=== The task ===
Some of the lines below need repeating. Reproduce exactly those between the lines holding "None), (net, fs))" and "Fixpoint share_files (w", inclusive.

Raw data below:

(* ===== verification/ResourceActor.v ===== *)
(** * The resource actor: cd2n-node/actors/resource_actor.go

    Fetches what the cache node lacks: segments from neighbouring cache nodes or from the
    storage network, and resources of web sites. The concurrent query of the neighbours is
    a step relation; what it found is an argument of the rest. *)

From S2P Require Import Prelude GoStrings Encoding Json Codec Types Stream GoOs Lib External Storage.
From S2P Require Import Credit CacheActor.

(** ** Interfaces: the libp2p host, cess-go-tools' selector, multihash, net/http *)

Class PeerHost (Net : Type) := {
  Connect : Net -> string -> error * Net;
  FindProviders : Net -> bytes -> (list string * error) * Net;
  Provide : Net -> bytes -> error * Net;
}.

Class Selector (Sel : Type) := {
  GetPeersNumber : Sel -> Z;
  NewPeersIterator : Sel -> Z -> list string + string;
  Feedback : Sel -> string -> bool -> Sel;
}.

Class Multihash := {
  multihash_Encode : bytes -> bytes + string;
  NewCidV1 : bytes -> bytes;
}.

(** The body, as much as arrives of it, and the error that cuts it short. *)
Class Http (Net : Type) := {
  http_Get : Net -> string -> ((Z * bytes * error) + string) * Net;
}.

(** ** State *)

Record CacheStrategy := mkCacheStrategy {
  MaxCachedSegmentNum : Z;
  AvgCachedSegmentNum : Z;
  MinCachedSegmentNum : Z;
  NeighborNum : Z;
}.

Definition or_default (n d : Z) : Z := if n =? 0 then d else n.

Definition NewResourceActor (s : CacheStrategy) : CacheStrategy :=
  mkCacheStrategy (or_default (MaxCachedSegmentNum s) 16) (or_default (AvgCachedSegmentNum s) 5)
    (or_default (MinCachedSegmentNum s) 3) (or_default (NeighborNum s) 64).

Record world (NET Net Sel : Type) := mkWorld {
  w_storage : NET;
  w_net : Net;
  w_selector : Sel;
  w_fs : FS;
}.
Arguments mkWorld {NET Net Sel} _ _ _ _.
Arguments w_storage {NET Net Sel} _.
Arguments w_net {NET Net Sel} _.
Arguments w_selector {NET Net Sel} _.
Arguments w_fs {NET Net Sel} _.

(** ** Shuffling *)

(** [segments[i], segments[j] = segments[j], segments[i]]. *)
Definition swap {A} (l : list A) (i j : nat) : list A :=
  match l !! i, l !! j with
  | Some x, Some y => <[j := x]> (<[i := y]> l)
  | _, _ => l
  end.

(** From index [i] down to 1; [intn i] is what [rand.Intn(i+1)] draws. *)
Fixpoint shuffle_from {A} (intn : nat -> nat) (i : nat) (l : list A) : list A :=
  match i with
  | O => l
  | S i' => shuffle_from intn i' (swap l i (intn i))
  end.

Definition ShuffleSegments {A} (intn : nat -> nat) (segments : list A) : list A :=
  shuffle_from intn (pred (length segments)) segments.

Section resource.
Context {NET Net Sel : Type} `{StorageNet NET} `{CacheNet Net} `{PeerHost Net} `{Selector Sel}
  `{Multihash} `{Http Net} `{CessConfig} `{OsFaults} `{PkgErrors} `{FloatText} `{JsonMessages}.
Context (TempDir : string).
Abbreviation world := (world NET Net Sel).

Definition set_net (n : Net) (w : world) : world := mkWorld (w_storage w) n (w_selector w) (w_fs w).
Definition set_netfs (p : Net * FS) (w : world) : world :=
  mkWorld (w_storage w) (fst p) (w_selector w) (snd p).
Definition set_storefs (p : NET * FS) (w : world) : world :=
  mkWorld (fst p) (w_net w) (w_selector w) (snd p).
Definition set_peers (p : Net * Sel) (w : world) : world :=
  mkWorld (w_storage w) (fst p) (snd p) (w_fs w).

Definition hashToCid (hash : string) : bytes + string :=
  match hex_DecodeString hash with
  | None => inr "encoding/hex: invalid input"
  | Some b => match multihash_Encode b with
              | inr e => inr e
              | inl mh => inl (NewCidV1 mh)
              end
  end.

(** ** Web resources *)

(** [io.Copy] of the body into the open file: the bytes stored and the error. *)
Definition copy_body (fpath : string) (body : bytes) (cut : error) : bytes * error :=
  match file_write fpath [] body with
  | (b, Some e) => (b, Some e)
  | (b, None) => (b, cut)
  end.

Definition downloadfile (net : Net) (fs : FS) (url fpath : string) : (Z * error) * (Net * FS) :=
  let msg := "download resource by http error" in
  match http_Get net url with
  | (inr e, net) => ((0, Wrap (Some e) msg), (net, fs))
  | (inl (_, body, cut), net) =>
      match os_Create fs fpath with
      | (fs, Some e) => ((0, Wrap (Some e) msg), (net, fs))
      | (fs, None) =>
          let '(content, err) := copy_body fpath body cut in
          let fs := set_files (<[fpath := content]> (files fs)) fs in
          match err with
          | Some e => ((0, Wrap (Some e) msg), (net, fs))
          | None => ((len content, None), (net, fs))
          end
      end
  end.

(** Announces the segment once. *)
Definition provide_once (provide : bool) (net : Net) (shash : string) : bool * Net :=
  if provide then (true, net)
  else
    match hashToCid shash with
    | inr _ => (false, net)
    | inl cid => match Provide net cid with (Some _, net) => (false, net) | (None, net) => (true, net) end
    end.

(** ** Segments from the neighbours *)

Definition share_request (acc : slice byte) (want : string) : CacheRequest :=
  mkCacheRequest "" "" want acc None None.

(** The files one neighbour lists; what was taken already is skipped. *)
Fixpoint share_files (w : world) (acc : slice byte) (fhash shash id : string) (origin : bytes)
    (taken : gset string) (count : Z) (provide : bool) (resps : list DownloadResponse) (fs : list string)
    : (gset string * Z * bool * list DownloadResponse) * world :=
  match fs with
  | [] => ((taken, count, provide, resps), w)
  | f :: fs =>
      if decide (f ∈ taken) then share_files w acc fhash shash id origin taken count provide resps fs
      else
        let fpath := filepath_Join [TempDir; f] in
        match DownloadFileFromCache (w_net w) (w_fs w) id fpath
                (share_request acc (filepath_Join [fhash; shash; f])) with
        | (Some _, nf) =>
            share_files (set_netfs nf w) acc fhash shash id origin taken count provide resps fs
        | (None, nf) =>
            let '(provide, net) := provide_once provide (fst nf) shash in
            share_files (set_netfs (net, snd nf) w) acc fhash shash id origin ({[ f ]} ∪ taken)
              (count + 1) provide
              (resps ++ [mkDownloadResponse fpath (filepath_Join [fhash; shash; f]) origin])%list fs
        end
  end.

(** The neighbours in the order the map is ranged over. *)
Fixpoint share_peers (w : world) (acc : slice byte) (fhash shash : string) (taken : gset string)
    (count : Z) (provide : bool) (resps : list DownloadResponse) (peers : list (string * CacheResponse))
    : list DownloadResponse * world :=
  match peers with
  | [] => (resps, w)
  | (id, r) :: peers =>
      if decide (resp_Status r = STATUS_LOADING)
      then share_peers w acc fhash shash taken count provide resps peers
      else if DataShards <=? count then (resps, w)
      else
        let '((taken, count, provide, resps), w) :=
          share_files w acc fhash shash id (elems (Account (Info r))) taken count provide resps
            (elems (CachedFiles r)) in
        share_peers w acc fhash shash taken count provide resps peers
  end.

Definition SharedSegmentFromNeighborCacher (w : world) (acc : slice byte) (fhash : string)
    (segment : SegmentInfo) (peers : list (string * CacheResponse)) : list DownloadResponse * world :=
  share_peers w acc fhash (seg_Hash segment) ∅ 0 false [] peers.

(** ** Segments from the storage network *)

(** Every fragment is filed under the requested segment [shash]. *)
Fixpoint store_fragments (w : world) (fhash shash : string) (count : Z) (provide : bool)
    (resps : list DownloadResponse) (frags : list FragmentInfo)
    : (bool * list DownloadResponse) * world :=
  match frags with
  | [] => ((provide, resps), w)
  | f :: frags =>
      if DataShards <=? count then ((provide, resps), w)
      else
        match QueryMinerItems (w_storage w) (Miner f) with
        | inr _ => store_fragments w fhash shash count provide resps frags
        | inl peer =>
            let fpath := filepath_Join [TempDir; frag_Hash f] in
            match ReadDataAction (w_storage w) (w_fs w) peer (frag_Hash f) fpath with
            | (Some _, nf) => store_fragments (set_storefs nf w) fhash shash count provide resps frags
            | (None, nf) =>
                let w := set_storefs nf w in
                let '(provide, net) := provide_once provide (w_net w) shash in
                store_fragments (set_net net w) fhash shash (count + 1) provide
                  (resps ++ [mkDownloadResponse fpath (filepath_Join [fhash; shash; frag_Hash f])
                               (to_bytes ORIGIN_SITE_TAG)])%list frags
            end
        end
  end.

(** [neighbors] is the query of the neighbours for a segment. *)
Section download.
Context (neighbors : Net * Sel -> string -> (list (string * CacheResponse) + string) * (Net * Sel)).
Context (strategy : CacheStrategy) (acc : slice byte) (fhash shash : string).

Fixpoint cache_segments (w : world) (cacheNum num : Z) (done provide : bool)
    (resps : list DownloadResponse) (segs : list SegmentInfo) : list DownloadResponse * world :=
  match segs with
  | [] => (resps, w)
  | segment :: segs =>
      if cacheNum <=? num then (resps, w)
      else
        let done := done || bool_decide (seg_Hash segment = shash) in
        if negb done && (cacheNum - 1 <=? num) then cache_segments w cacheNum num done provide resps segs
        else
          let '(cachedPeers, ns) := neighbors (w_net w, w_selector w) (seg_Hash segment) in
          let w := set_peers ns w in
          let from_storage (w : world) :=
            let '((provide, resps), w) := store_fragments w fhash shash 0 provide resps (FragmentList segment) in
            cache_segments w cacheNum (num + 1) done provide resps segs in
          match cachedPeers with
          | inr _ => from_storage w
          | inl peers =>
              if AvgCachedSegmentNum strategy <=? len peers
              then cache_segments w cacheNum num done provide resps segs
              else
                let '(shared, w) := SharedSegmentFromNeighborCacher w acc fhash segment peers in
                if 0 <? len shared
                then cache_segments w cacheNum (num + 1) done provide (resps ++ shared)%list segs
                else from_storage w
          end
  end.

(** How many segments to cache of a file of [n] segments. *)
Definition cache_number (n : Z) : outcome Z :=
  if NeighborNum strategy =? 0 then Panics DivideByZero
  else
    let cacheNum := i64 (MinCachedSegmentNum strategy + Z.quot n (NeighborNum strategy)) in
    Returns (if MaxCachedSegmentNum strategy <? cacheNum then MaxCachedSegmentNum strategy else cacheNum).

Definition DownloadStoragedFiles (intn : nat -> nat) (w : world)
    : outcome ((list DownloadResponse * error) * world) :=
  match QueryFile (w_storage w) fhash with
  | inr e => Returns (([], Wrap (Some e) "download fragments from storager error"), w)
  | inl fmeta =>
      cacheNum ← cache_number (len (SegmentList fmeta));
      let '(resps, w) := cache_segments w cacheNum 0 false false []
        (ShuffleSegments intn (SegmentList fmeta)) in
      Returns ((resps, None), w)
  end.
End download.

(** ** Messages *)

(** What is sent to the cache actor, if anything; [ready] when that actor exists. *)
Definition resource_Receive
    (neighbors : Net * Sel -> string -> (list (string * CacheResponse) + string) * (Net * Sel))
    (strategy : CacheStrategy) (intn : nat -> nat) (ready : bool) (w : world) (req : DownloadRequest)
    : outcome (option message * world) :=
  if negb ready then Returns (None, w)
  else if decide (req_Option req = NODE_RESOURCE_CACHE) then
    match req_Data req with
    | ReqOther => Returns (None, w)
    | ReqCache creq =>
        match strings_Split (WantFile creq) slash with
        | [h0; h1] =>
            '((resp, err), w) ← DownloadStoragedFiles neighbors strategy (AccountId creq) h0 h1 intn w;
            Returns (Some (MsgResponses resp), w)
        | _ => Returns (None, w)
        end
    end
  else if decide (req_Option req = SITE_RESOURCE_CACHE) then
    match req_Data req with
    | ReqOther => Returns (None, w)
    | ReqCache creq =>
        let fpath := filepath_Join [TempDir; GetSha256Hash (to_bytes (WantUrl creq))] in
        match downloadfile (w_net w) (w_fs w) (WantUrl creq) fpath with
        | ((_, Some _), nf) => Returns (None, set_netfs nf w)
        | ((_, None), nf) =>
            Returns (Some (MsgResponse (mkDownloadResponse fpath (WantUrl creq) (to_bytes ORIGIN_SITE_TAG))),
                     set_netfs nf w)
        end
    end
  else Returns (None, w).
End resource.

End of Raw data.

=== Answer area ===
          | None => ((len content, None), (net, fs))
          end
      end
  end.

(** Announces the segment once. *)
Definition provide_once (provide : bool) (net : Net) (shash : string) : bool * Net :=
  if provide then (true, net)
  else
    match hashToCid shash with
    | inr _ => (false, net)
    | inl cid => match Provide net cid with (Some _, net) => (false, net) | (None, net) => (true, net) end
    end.

(** ** Segments from the neighbours *)

Definition share_request (acc : slice byte) (want : string) : CacheRequest :=
  mkCacheRequest "" "" want acc None None.

(** The files one neighbour lists; what was taken already is skipped. *)
Fixpoint share_files (w : world) (acc : slice byte) (fhash shash id : string) (origin : bytes)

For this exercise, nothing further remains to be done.